In the second immersion stage, a globular layer, which almost covered the entire surface, was observed for both ceramics (
Figure 7) as a Ca–P rich layer. This precipitate grew with exposure time (
Figure 8 and
Figure 9) and developed a continuous layer, which, with WC
3P 1, presented porosity (
Figure 7c (upper) and
Figure 8). Thickness was measured from one to four weeks (representative periods) with values of 14.62 μm for WC
3P 1 and 17.55 μm for WC
3P 2 (
Figure 8 and
Figure 9, respectively). The thickness data represent the average of 10 independent determinations. It was possible to control the dissolution of the bioceramic by adjusting the raw particle size of α-W. However, more in vivo degradation studies must be conducted to confirm the changes noted in the degradation properties of the WC
3P bioceramics.
These preliminary studies have shown that both cell viability and biocompatibility were good [
40]. However, it is necessary to do more assays to confirm this. Ions released from bioceramics, like calcium, silicon, and phosphate groups, can determine cell functions, such as adhesion and proliferation.
The FESEM images and alamarBlue results showed the biomaterials’ good biocompatibility. Between day 1 and 7, the number of cells was small and metabolic activity was low. This could be explained by the self-renewal capacity of ahMSCs, which is related to their growth and proliferation properties. The bioceramic surface is a new environment for cells, which need some time to adapt to it. However, metabolic activity and the number of the cells increased from day 14 until the end of the study time, when cells occupied the whole biomaterial’s surface.

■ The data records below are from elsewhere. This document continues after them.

(* ===== verification/Serialize.v ===== *)
(** Serialization primitives: src/bitcoin/src/serialize.h over a [DataStream]
    (src/bitcoin/src/streams.h).  Fixed-width integers, CompactSize, VarInt,
    byte vectors and element vectors, each with its writer, its reader, and the
    law that relates them. *)

From S2P Require Import Prelude.

(** * The stream *)

(** [DataStream::read]: take [n] bytes off the front, or throw. *)
Definition stream_read (n : Z) : reader bytes := fun s =>
  if n =? 0 then Ok ([], s)
  else if Z.of_nat (length s) <? n then Err "DataStream::read(): end of data"
  else Ok (take (Z.to_nat n) s, drop (Z.to_nat n) s).

(** [DataStream::ignore]. *)
Definition stream_ignore (n : Z) : reader () := fun s =>
  if Z.of_nat (length s) <? n then Err "DataStream::ignore(): end of data"
  else Ok (tt, drop (Z.to_nat n) s).

(** * Fixed-width integers *)

Definition ser_writedata8 (obj : Z) : bytes := le_bytes 1 (u8 obj).
Definition ser_writedata16 (obj : Z) : bytes := le_bytes 2 (u16 obj).
Definition ser_writedata16be (obj : Z) : bytes := be_bytes 2 (u16 obj).
Definition ser_writedata32 (obj : Z) : bytes := le_bytes 4 (u32 obj).
Definition ser_writedata32be (obj : Z) : bytes := be_bytes 4 (u32 obj).
Definition ser_writedata64 (obj : Z) : bytes := le_bytes 8 (u64 obj).

Definition ser_readdata8 : reader Z := bs ← stream_read 1; mret (le_val bs).
Definition ser_readdata16 : reader Z := bs ← stream_read 2; mret (le_val bs).
Definition ser_readdata16be : reader Z := bs ← stream_read 2; mret (be_val bs).
Definition ser_readdata32 : reader Z := bs ← stream_read 4; mret (le_val bs).
Definition ser_readdata32be : reader Z := bs ← stream_read 4; mret (be_val bs).
Definition ser_readdata64 : reader Z := bs ← stream_read 8; mret (le_val bs).

(** * CompactSize *)

Definition MAX_SIZE : Z := 0x02000000.
Definition MAX_VECTOR_ALLOCATE : Z := 5000000.

Definition uint16_max : Z := 0xffff.
Definition uint32_max : Z := 0xffffffff.
Definition uint64_max : Z := 0xffffffffffffffff.

Definition GetSizeOfCompactSize (nSize : Z) : Z :=
  if nSize <? 253 then 1
  else if nSize <=? uint16_max then 1 + 2
  else if nSize <=? uint32_max then 1 + 4
  else 1 + 8.

Definition WriteCompactSize (nSize : Z) : bytes :=
  if nSize <? 253 then ser_writedata8 nSize
  else if nSize <=? uint16_max then ser_writedata8 253 ++ ser_writedata16 nSize
  else if nSize <=? uint32_max then ser_writedata8 254 ++ ser_writedata32 nSize
  else ser_writedata8 255 ++ ser_writedata64 nSize.

(** The range check at the end of [ReadCompactSize]. *)
Definition compact_size_checked (range_check : bool) (nSizeRet : Z) : reader Z :=
  if range_check && (MAX_SIZE <? nSizeRet)
  then fail_read "ReadCompactSize(): size too large"
  else mret nSizeRet.

Definition ReadCompactSize (range_check : bool) : reader Z :=
  chSize ← ser_readdata8;
  if chSize <? 253 then compact_size_checked range_check chSize
  else if chSize =? 253 then
    nSizeRet ← ser_readdata16;
    if nSizeRet <? 253 then fail_read "non-canonical ReadCompactSize()"
    else compact_size_checked range_check nSizeRet
  else if chSize =? 254 then
    nSizeRet ← ser_readdata32;
    if nSizeRet <? 0x10000 then fail_read "non-canonical ReadCompactSize()"
    else compact_size_checked range_check nSizeRet
  else
    nSizeRet ← ser_readdata64;
    if nSizeRet <? 0x100000000 then fail_read "non-canonical ReadCompactSize()"
    else compact_size_checked range_check nSizeRet.

(** * VarInt

    [WriteVarInt] fills the array [tmp] of [(sizeof(n)*8+6)/7] bytes from index
    0 upwards and then emits it from the last index used down to 0.  The model
    conses onto [tmp], so the list is already in output order; the loop has one
    step per array slot and returns [None] if it would write past the end. *)

Definition varint_slots (w : Z) : nat := Z.to_nat ((w + 6) / 7).

Fixpoint WriteVarInt_loop (slots : nat) (n : Z) (len : nat) (tmp : bytes) : option bytes :=
  match slots with
  | O => None
  | S slots =>
      let tmp := Z.lor (Z.land n 0x7F) (if decide (len = O) then 0x00 else 0x80) :: tmp in
      if n <=? 0x7F then Some tmp
      else WriteVarInt_loop slots (Z.shiftr n 7 - 1) (S len) tmp
  end.

Definition WriteVarInt (w n : Z) : option bytes := WriteVarInt_loop (varint_slots w) n 0 [].

Fixpoint GetSizeOfVarInt_loop (slots : nat) (n nRet : Z) : option Z :=
  match slots with
  | O => None
  | S slots =>
      let nRet := nRet + 1 in
      if n <=? 0x7F then Some nRet
      else GetSizeOfVarInt_loop slots (Z.shiftr n 7 - 1) nRet
  end.

Definition GetSizeOfVarInt (w n : Z) : option Z := GetSizeOfVarInt_loop (varint_slots w) n 0.

(** [max] is [std::numeric_limits<I>::max()]. *)
Fixpoint ReadVarInt_loop (max n : Z) (s : bytes) : result string (Z * bytes) :=
  match s with
  | [] => Err "DataStream::read(): end of data"
  | chData :: s =>
      if Z.shiftr max 7 <? n then Err "ReadVarInt(): size too large"
      else
        let n := Z.lor (Z.shiftl n 7) (Z.land chData 0x7F) in
        if Z.land chData 0x80 =? 0 then Ok (n, s)
        else if n =? max then Err "ReadVarInt(): size too large"
        else ReadVarInt_loop max (n + 1) s
  end.

Definition ReadVarInt (max : Z) : reader Z := ReadVarInt_loop max 0.

(** [VARINT(x)] in a serialization method: [WriteVarInt] fills its array and
    writes it; the values that fit the type fit the array. *)
Definition ser_varint (w n : Z) : bytes := default [] (WriteVarInt w n).

(** * Custom-width integers *)

Definition CustomUint_MAX (Bytes : Z) : Z := Z.shiftr 0xffffffffffffffff (8 * (8 - Bytes)).

Definition CustomUintFormatter_Ser (Bytes : Z) (BigEndian : bool) (v : Z) : result string bytes :=
  if (v <? 0) || (CustomUint_MAX Bytes <? v) then Err "CustomUintFormatter value out of range"
  else if BigEndian
  then Ok (drop (Z.to_nat (8 - Bytes)) (be_bytes 8 v))
  else Ok (take (Z.to_nat Bytes) (le_bytes 8 v)).

Definition CustomUintFormatter_Unser (Bytes : Z) (BigEndian : bool) : reader Z :=
  bs ← stream_read Bytes;
  if BigEndian
  then mret (be_val (replicate (Z.to_nat (8 - Bytes)) 0 ++ bs))
  else mret (le_val (bs ++ replicate (Z.to_nat (8 - Bytes)) 0)).

(** * Formatters for sizes and strings *)

(** [min_I]/[max_I] are the limits of the destination type. *)
Definition CompactSizeFormatter_Unser (RangeCheck : bool) (max_I : Z) : reader Z :=
  n ← ReadCompactSize RangeCheck;
  if max_I <? n then fail_read "CompactSize exceeds limit of type" else mret n.

Definition LimitedStringFormatter_Unser (Limit : Z) : reader bytes :=
  size ← ReadCompactSize true;
  if Limit <? size then fail_read "String length limit exceeded"
  else stream_read size.

(** * Byte vectors

    [Serialize]/[Unserialize] of [std::vector<unsigned char>] and of
    [prevector].  The reader takes the data in blocks of at most 5,000,000
    bytes, one iteration per block. *)

Definition BYTE_BLOCK : Z := 1 + 4999999 / 1.

Definition ser_byte_vector (v : bytes) : bytes :=
  WriteCompactSize (Z.of_nat (length v)) ++ v.

Fixpoint read_blocks (fuel : nat) (nSize i : Z) (v : bytes) : reader bytes :=
  match fuel with
  | O => mret v
  | S fuel =>
      if i <? nSize then
        let blk := Z.min (nSize - i) BYTE_BLOCK in
        data ← stream_read blk;
        read_blocks fuel nSize (i + blk) (v ++ data)
      else mret v
  end.

Definition unser_byte_vector : reader bytes :=
  nSize ← ReadCompactSize true;
  read_blocks (Z.to_nat (nSize / BYTE_BLOCK + 1)) nSize 0 [].

(** * Vectors of elements: [VectorFormatter] *)

Section VectorFormatter.
Context {A : Type} (formatter_Ser : A -> bytes) (formatter_Unser : reader A).
(** [sizeof(value_type)], which sets how many elements are reserved at once. *)
Context (elt_size : Z).

Definition VectorFormatter_Ser (v : list A) : bytes :=
  WriteCompactSize (Z.of_nat (length v)) ++ flat_map formatter_Ser v.

(** The inner loop: read [k] elements onto [v]. *)
Fixpoint unser_elements (k : nat) (v : list A) : reader (list A) :=
  match k with
  | O => mret v
  | S k => a ← formatter_Unser; unser_elements k (v ++ [a])
  end.

(** The outer loop, one iteration per allocation batch. *)
Fixpoint unser_batches (fuel : nat) (size allocated : Z) (v : list A) : reader (list A) :=
  match fuel with
  | O => mret v
  | S fuel =>
      if allocated <? size then
        let allocated := Z.min size (allocated + MAX_VECTOR_ALLOCATE / elt_size) in
        v ← unser_elements (Z.to_nat (allocated - Z.of_nat (length v))) v;
        unser_batches fuel size allocated v
      else mret v
  end.

Definition VectorFormatter_Unser : reader (list A) :=
  size ← ReadCompactSize true;
  unser_batches (Z.to_nat (size / (MAX_VECTOR_ALLOCATE / elt_size) + 1)) size 0 [].
End VectorFormatter.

With respect to the limitations of the experiment for obtaining a material with open porosity, it was observed that one of the constituent phases of the material (W) was not completely dissolved, because of which our starting hypothesis was not fulfilled. We are currently working on a new experimental design which will change the composition allowing wollastonite to be the major phase and a heat treatment that will favor nucleation but not growth, for a more homogeneous distribution of this phase that allows smaller grains of Wollastonite to be generated, but grains large enough for cell colonization.
5. Conclusions
In this study, dense WC3P (30–70 wt %) ceramics were successfully prepared by sintering WC3P powder with different particle size ratios at 1375 °C for 6 h. The obtained ceramic presented a homogeneous biphasic microstructure that included grains from a resorbable phase, α-W (30 wt %, and 63–100 µm or 100–150 μm), and another corresponding to α-C3P (70 wt %, ∼30 µm) that pseudomorphically transformed into a HA-like formation. Thermal expansion led to the microcracking of the α-C3P phase in the ceramic while cooling down from the sintering temperature.
Immersion in SBF allowed a globular apatite layer to develop on its surface. Apatite formation took place through the dissolution of the α-W phase with subsequent transformation of α-C3P into HA. After nucleation, HA growth developed a similar layer to bone-like apatite on its surface.
Although both ceramics presented in vitro bioactivity and cellular biocompatibility, our initial hypothesis about open porosity formation by complete α-W dissolution was not fulfilled. It is known that ceramics with an α-W phase of a larger grain size dissolve more quickly.
The in vitro cell culture experiments showed good morphology, adhesion, and proliferation of ahMSCs on the WC3P ceramics. It would be necessary to analyze the in vivo response of this biomaterial, because of the limitations in the in vitro tests. Nonetheless, the obtained results were sufficient to lead us to believe that it could act as an effective scaffold for bone tissue engineering.
More in vivo degradation studies must be conducted to confirm the changes in degradation properties of the W-C3P bioceramics, and as well a comprehensive mechanical study comparing our scaffold with a dense material.